I have always felt the eyes of the world on me — whether or not they actually are. I learned from a young age that if I ever did anything wrong — like have sex — I would get caught, pants down, in front of the whole nation. My mother’s comment (which she doesn’t remember making) was meant to shame me, to keep me from doing something wrong. The irony, of course, is that my mother can also be quoted as saying, “We’re Pinskys. We test-drive the car before buying.” But that came years later, when I was in my twenties and unabashedly fucking with reckless abandon. However, when I was a little girl, Mom made it clear that America was watching.
There is no universe in which my father would publicly announce, on live radio, that I had been penetrated. But that didn’t matter. My mother’s off-hand remark struck fear into my heart the way that, I imagine, religion does for other people. And now I can’t help but think, was her intent so wrong?

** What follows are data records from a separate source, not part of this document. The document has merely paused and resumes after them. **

(* ===== verification/RustNum.v ===== *)
(** * Rust numbers

    [u64], [u32] and [usize] values are [N] or [nat] with their bounds written
    out where the code relies on them; [f64] and [f32] are IEEE 754 binary64
    and binary32 values of the Standard Library's [SpecFloat], so arithmetic,
    comparison and parsing compute inside the kernel with the rounding the
    hardware has. *)

From S2P Require Import Prelude RustStr.
From Stdlib Require Import Ascii String.
From Stdlib Require Export SpecFloat.
Local Open Scope string_scope.
Local Open Scope list_scope.

(** ** Unsigned integers *)

Definition u64_max : N := 18446744073709551615.
Definition u32_max : N := 4294967295.
Definition u16_max : N := 65535.
Definition u8_max : N := 255.

(** The [{:x}] of [format!]. *)
Fixpoint lower_hex_from (fuel : nat) (n : N) (acc : string) : string :=
  match fuel with
  | O => acc
  | S fuel =>
      let d := (n mod 16)%N in
      let acc := String (ascii_of_N (if (d <? 10)%N then 48 + d else 87 + d)) acc in
      if (n <? 16)%N then acc else lower_hex_from fuel (n / 16) acc
  end.
Definition show_hex (n : N) : string := lower_hex_from (S (N.to_nat (N.log2 n))) n "".

(** [wrapping_add] and the plain [+] of a release build. *)
Definition u64_wrap (n : N) : N := (n mod 18446744073709551616)%N.
Definition u32_wrap (n : N) : N := (n mod 4294967296)%N.

(** [checked_add], [checked_mul], [saturating_add], [saturating_mul];
    [saturating_sub] is [N.sub]. *)
Definition u64_checked (n : N) : option N := if (n <=? u64_max)%N then Some n else None.
Definition u64_saturate (n : N) : N := N.min n u64_max.

Lemma u64_wrap_small n : (n <= u64_max)%N -> u64_wrap n = n.
Proof. unfold u64_wrap, u64_max. intros. apply N.mod_small. lia. Qed.

Lemma u64_saturate_le n : (u64_saturate n <= u64_max)%N.
Proof. unfold u64_saturate. lia. Qed.

(** ** Decimal text *)

Definition digit_char (d : N) : ascii := ascii_of_N (48 + d).
Definition digit_val (a : ascii) : N := (N_of_ascii a - 48)%N.

Fixpoint show_aux (fuel : nat) (n : N) (acc : string) : string :=
  match fuel with
  | O => acc
  | S fuel =>
      let acc := String (digit_char (n mod 10)) acc in
      if (n <? 10)%N then acc else show_aux fuel (n / 10) acc
  end.

(** [n.to_string()]. *)
Definition show_N (n : N) : string := show_aux (S (N.to_nat (N.log2 n))) n "".
Definition show_nat (n : nat) : string := show_N (N.of_nat n).
Definition show_Z (z : Z) : string :=
  if (z <? 0)%Z then "-" +:+ show_N (Z.to_N (- z)) else show_N (Z.to_N z).

Fixpoint digits_val (s : string) (acc : N) : option N :=
  match s with
  | "" => Some acc
  | String a s => if byte_is_digit a then digits_val s (acc * 10 + digit_val a) else None
  end.

(** [str::parse] for the unsigned type with largest value [max]: an optional
    ['+'], then at least one digit, and no overflow. *)
Definition parse_uint (max : N) (s : string) : option N :=
  let body := match s with String "+" s' => s' | _ => s end in
  if is_empty body then None
  else match digits_val body 0 with
       | Some n => if (n <=? max)%N then Some n else None
       | None => None
       end.

Definition parse_u64 : string -> option N := parse_uint u64_max.
Definition parse_u32 : string -> option N := parse_uint u32_max.
Definition parse_u16 : string -> option N := parse_uint u16_max.
Definition parse_u8 : string -> option N := parse_uint u8_max.

Lemma digit_char_val d : (d < 10)%N -> digit_val (digit_char d) = d.
Proof.
  intros Hd. unfold digit_val, digit_char. rewrite N_ascii_embedding by lia. lia.
Qed.

Lemma digit_char_is_digit d : (d < 10)%N -> byte_is_digit (digit_char d) = true.
Proof.
  intros Hd. unfold byte_is_digit, byte_in, digit_char. rewrite N_ascii_embedding by lia.
  apply andb_true_iff. rewrite !N.leb_le. lia.
Qed.

Lemma digits_val_show_aux fuel n t :
  (n < 10 ^ N.of_nat fuel)%N -> digits_val (show_aux fuel n t) 0 = digits_val t n.
Proof.
  revert n t. induction fuel as [|fuel IH]; intros n t Hn; cbn [show_aux].
  { simpl in Hn. assert (n = 0)%N as -> by lia. done. }
  assert (n mod 10 < 10)%N as Hd by (apply N.mod_lt; lia).
  destruct (n <? 10)%N eqn:E; bool_to_prop.
  - cbn [digits_val]. rewrite digit_char_is_digit, digit_char_val by done.
    f_equal. rewrite N.mod_small by done. lia.
  - rewrite IH.
    + cbn [digits_val]. rewrite digit_char_is_digit, digit_char_val by done.
      f_equal. pose proof (N.div_mod n 10). lia.
    + apply N.Div0.div_lt_upper_bound. rewrite Nat2N.inj_succ, N.pow_succ_r' in Hn. lia.
Qed.

Lemma show_fuel_enough n : (n < 10 ^ N.of_nat (S (N.to_nat (N.log2 n))))%N.
Proof.
  rewrite Nat2N.inj_succ, N2Nat.id.
  destruct (decide (n = 0)%N) as [->|Hn]; [done|].
  apply N.lt_le_trans with (2 ^ N.succ (N.log2 n))%N; [apply N.log2_spec; lia|].
  apply N.pow_le_mono_l. lia.
Qed.

Lemma digits_val_show n : digits_val (show_N n) 0 = Some n.
Proof. unfold show_N. by rewrite digits_val_show_aux by apply show_fuel_enough. Qed.

Lemma show_aux_digits fuel n t :
  sforall byte_is_digit t = true -> sforall byte_is_digit (show_aux fuel n t) = true.
Proof.
  revert n t. induction fuel as [|fuel IH]; intros n t Ht; cbn [show_aux]; [done|].
  assert (sforall byte_is_digit (String (digit_char (n mod 10)) t) = true) as Ht'.
  { cbn [sforall]. rewrite Ht, digit_char_is_digit by (apply N.mod_lt; lia). done. }
  destruct (n <? 10)%N; auto.
Qed.

Lemma show_N_digits n : sforall byte_is_digit (show_N n) = true.
Proof. by apply show_aux_digits. Qed.

Lemma show_aux_nonempty fuel n t : t <> "" -> show_aux fuel n t <> "".
Proof.
  revert n t. induction fuel as [|fuel IH]; intros n t Ht; cbn [show_aux]; [done|].
  destruct (n <? 10)%N; [done|]. by apply IH.
Qed.

Lemma show_N_nonempty n : show_N n <> "".
Proof.
  unfold show_N. cbn [show_aux]. destruct (n <? 10)%N; [done|]. by apply show_aux_nonempty.
Qed.

Lemma digit_not_plus s : sforall byte_is_digit s = true -> (match s with String "+" s' => s' | _ => s end) = s.
Proof. destruct s as [|[[] [] [] [] [] [] [] []] s]; done. Qed.

Lemma parse_show_uint max n : (n <= max)%N -> parse_uint max (show_N n) = Some n.
Proof.
  intros Hn. unfold parse_uint. rewrite digit_not_plus by apply show_N_digits.
  pose proof (show_N_nonempty n). destruct (show_N n) eqn:E; [done|]. cbn [is_empty].
  rewrite <- E, digits_val_show. by apply N.leb_le in Hn as ->.
Qed.

(** ** Floats *)

Notation f64 := spec_float (only parsing).
Notation f32 := spec_float (only parsing).

Definition f64_add := SFadd 53 1024.
Definition f64_sub := SFsub 53 1024.
Definition f64_mul := SFmul 53 1024.
Definition f64_div := SFdiv 53 1024.
Definition f64_neg := SFopp.
Definition f64_of_Z (z : Z) : f64 := binary_normalize 53 1024 z 0 false.
Definition f32_mul := SFmul 24 128.
Definition f32_add := SFadd 24 128.
Definition f32_div := SFdiv 24 128.
Definition f32_of_Z (z : Z) : f32 := binary_normalize 24 128 z 0 false.

Definition fl_is_nan (x : spec_float) : bool := match x with S754_nan => true | _ => false end.
Definition fl_is_finite (x : spec_float) : bool :=
  match x with S754_zero _ | S754_finite _ _ _ => true | _ => false end.

(** [f32::max]/[f64::max]: the other operand when one is NaN. *)
Definition fl_max (a b : spec_float) : spec_float :=
  if fl_is_nan a then b else if SFltb a b then b else a.
Definition fl_min (a b : spec_float) : spec_float :=
  if fl_is_nan a then b else if SFltb b a then b else a.

(** The value [m * 10^e], correctly rounded: a decimal literal. *)
Definition fl_of_dec (prec emax : Z) (neg : bool) (m : N) (e : Z) : spec_float :=
  match m with
  | 0%N => S754_zero neg
  | N.pos p =>
      if (0 <=? e)%Z then
        match binary_normalize prec emax (Z.pos p * 10 ^ e) 0 false with
        | x => if neg then SFopp x else x
        end
      else
        let '(mz, ez, lz) := SFdiv_core_binary prec emax (Z.pos p) 0 (10 ^ (- e)) 0 in
        binary_round_aux prec emax neg mz ez lz
  end.
Definition f64_dec := fl_of_dec 53 1024 false.
Definition f32_dec := fl_of_dec 24 128 false.

(** The integer part, towards minus infinity ([floor]) or zero ([trunc]). *)
Definition fl_trunc_Z (x : spec_float) : Z :=
  match x with
  | S754_finite s m e =>
      let q := (if 0 <=? e then Z.pos m * 2 ^ e else Z.pos m / 2 ^ (- e))%Z in
      if s then (- q)%Z else q
  | _ => 0%Z
  end.
(** Whether a finite value is an integer: [x == x.floor()], [x.fract() == 0.0]. *)
Definition fl_is_integral (x : spec_float) : bool :=
  match x with
  | S754_zero _ => true
  | S754_finite _ m e => (0 <=? e)%Z || (Z.pos m mod 2 ^ (- e) =? 0)%Z
  | _ => false
  end.
(** The saturating casts [as u64] and [as i64]. *)
Definition fl_as_u64 (x : spec_float) : N :=
  match x with
  | S754_infinity false => u64_max
  | S754_infinity true | S754_nan => 0%N
  | _ => N.min (Z.to_N (fl_trunc_Z x)) u64_max
  end.
Definition fl_as_i64 (x : spec_float) : Z :=
  match x with
  | S754_infinity false => (2 ^ 63 - 1)%Z
  | S754_infinity true => (- 2 ^ 63)%Z
  | S754_nan => 0%Z
  | _ => Z.max (- 2 ^ 63) (Z.min (fl_trunc_Z x) (2 ^ 63 - 1))
  end.

(** [format!("{x:.d}")]: the exact value rounded to [d] decimals, ties to even. *)
Definition div_half_even (n d : Z) : Z :=
  let q := (n / d)%Z in
  let r := (n mod d)%Z in
  match (2 * r ?= d)%Z with
  | Lt => q
  | Gt => q + 1
  | Eq => if Z.even q then q else q + 1
  end%Z.

Fixpoint pad_zeros (n : nat) (s : string) : string :=
  match n with O => s | S n => pad_zeros n (String "0" s) end.

Definition fmt_scaled (d : nat) (neg : bool) (z : Z) : string :=
  let digits := show_N (Z.to_N z) in
  let digits := pad_zeros (S d - String.length digits) digits in
  let k := String.length digits - d in
  (if neg then "-" else "") +:+ String.substring 0 k digits +:+
  match d with O => "" | _ => "." +:+ sdrop k digits end.

Definition fmt_fixed (d : nat) (x : spec_float) : string :=
  match x with
  | S754_nan => "NaN"
  | S754_infinity s => if s then "-inf" else "inf"
  | S754_zero s => fmt_scaled d s 0
  | S754_finite s m e =>
      let n := (Z.pos m * 10 ^ Z.of_nat d)%Z in
      fmt_scaled d s (if 0 <=? e then n * 2 ^ e else div_half_even n (2 ^ (- e)))%Z
  end.

(** [str::parse::<f64>]: [sign? (inf|infinity|nan|digits[.digits][e sign? digits])]. *)
Fixpoint span_digits (s : string) : string * string :=
  match s with
  | String a s' =>
      if byte_is_digit a then let '(d, r) := span_digits s' in (String a d, r) else ("", s)
  | "" => ("", "")
  end.

Definition opt_sign (s : string) : bool * string :=
  match s with
  | String "-" s => (true, s)
  | String "+" s => (false, s)
  | _ => (false, s)
  end.

Definition parse_exponent (s : string) : option Z :=
  match s with
  | "" => Some 0%Z
  | String a s =>
      if Ascii.eqb a "e" || Ascii.eqb a "E" then
        let '(neg, s) := opt_sign s in
        if is_empty s then None
        else match digits_val s 0 with
             | Some n => Some (if neg then - Z.of_N n else Z.of_N n)%Z
             | None => None
             end
      else None
  end.

Definition parse_float (prec emax : Z) (s : string) : option spec_float :=
  let '(neg, body) := opt_sign s in
  let low := to_ascii_lowercase body in
  if String.eqb low "inf" || String.eqb low "infinity" then Some (S754_infinity neg)
  else if String.eqb low "nan" then Some S754_nan
  else
    let '(ip, rest) := span_digits body in
    let '(fp, rest) := match rest with String "." r => span_digits r | _ => ("", rest) end in
    if is_empty ip && is_empty fp then None
    else
      match parse_exponent rest, digits_val (ip +:+ fp) 0 with
      | Some e, Some m => Some (fl_of_dec prec emax neg m (e - Z.of_nat (String.length fp)))
      | _, _ => None
      end.
Definition parse_f64 : string -> option f64 := parse_float 53 1024.
Definition parse_f32 : string -> option f32 := parse_float 24 128.


(** [{}] and [{:?}] of an [f64]: the shortest decimal that reads back, an
    algorithm of the standard library, kept abstract. *)
Class FloatText := {
  f64_display : f64 -> string;
  f64_debug : f64 -> string;
}.

(** ** Float order *)

(** The order of two finite values of one sign: exponent, then mantissa. *)
Lemma finite_lt_trans (m1 m2 m3 : positive) (e1 e2 e3 : Z) :
  (match (e1 ?= e2)%Z with Eq => Pos.compare_cont Eq m1 m2 | c => c end) = Lt ->
  (match (e2 ?= e3)%Z with Eq => Pos.compare_cont Eq m2 m3 | c => c end) = Lt ->
  (match (e1 ?= e3)%Z with Eq => Pos.compare_cont Eq m1 m3 | c => c end) = Lt.
Proof.
  change (Pos.compare_cont Eq) with Pos.compare.
  destruct (Z.compare_spec e1 e2), (Z.compare_spec e2 e3), (Z.compare_spec e1 e3);
    intros Ha Hb; try done; try lia.
  exact (Pos.lt_trans _ _ _ Ha Hb).
Qed.

Lemma finite_gt_lt (m1 m2 : positive) (e1 e2 : Z) :
  (match (e1 ?= e2)%Z with
   | Lt => Gt | Gt => Lt | Eq => CompOpp (Pos.compare_cont Eq m1 m2) end) = Lt <->
  (match (e2 ?= e1)%Z with Eq => Pos.compare_cont Eq m2 m1 | c => c end) = Lt.
Proof.
  change (Pos.compare_cont Eq) with Pos.compare.
  destruct (Z.compare_spec e1 e2), (Z.compare_spec e2 e1); try lia; try done.
  by rewrite <- Pos.compare_antisym.
Qed.

Lemma SFltb_iff x y : SFltb x y = true <-> SFcompare x y = Some Lt.
Proof. unfold SFltb. destruct (SFcompare x y) as [[]|]; naive_solver. Qed.

Lemma SFltb_trans x y z : SFltb x y = true -> SFltb y z = true -> SFltb x z = true.
Proof.
  rewrite !SFltb_iff. destruct x as [|[]| |[]], y as [|[]| |[]], z as [|[]| |[]]; cbn [SFcompare];
    try done; intros H1 H2; f_equal; injection H1 as H1; injection H2 as H2.
  - apply finite_gt_lt in H1, H2. apply finite_gt_lt. by eapply finite_lt_trans.
  - by eapply finite_lt_trans.
Qed.

Lemma SFltb_irrefl x : SFltb x x = false.
Proof.
  unfold SFltb, SFcompare. destruct x as [|[]| |[] m e]; try done; rewrite Z.compare_refl.
  - assert (Pos.compare_cont Eq m m = Eq) as -> by apply Pos.compare_refl. done.
  - assert (Pos.compare_cont Eq m m = Eq) as -> by apply Pos.compare_refl. done.
Qed.

(** A bar raised by [fl_max] is at least as high. *)
Lemma SFltb_fl_max x r c : SFltb x (fl_max r c) = false -> SFltb x r = false.
Proof.
  unfold fl_max. destruct (fl_is_nan r) eqn:En.
  - intros _. destruct r; try done. by destruct x as [|[]| |].
  - destruct (SFltb r c) eqn:E; [|done]. intros H.
    destruct (SFltb x r) eqn:Ex; [|done]. by rewrite (SFltb_trans x r c) in H.
Qed.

Reading tabloids and watching television taught me that a reckless daughter could ruin a family, a reputation, a lifestyle. I grew up in an age when Britney shaved her head, Paris Hilton rolled onto the red carpet on a motorbike, and Tara Reid posed in a cropped football jersey. The fear that I could be anything like these women lived in my bones. I wanted to be good and loved and accepted and pure more than anything else in the world. So I would just have to stay a virgin forever.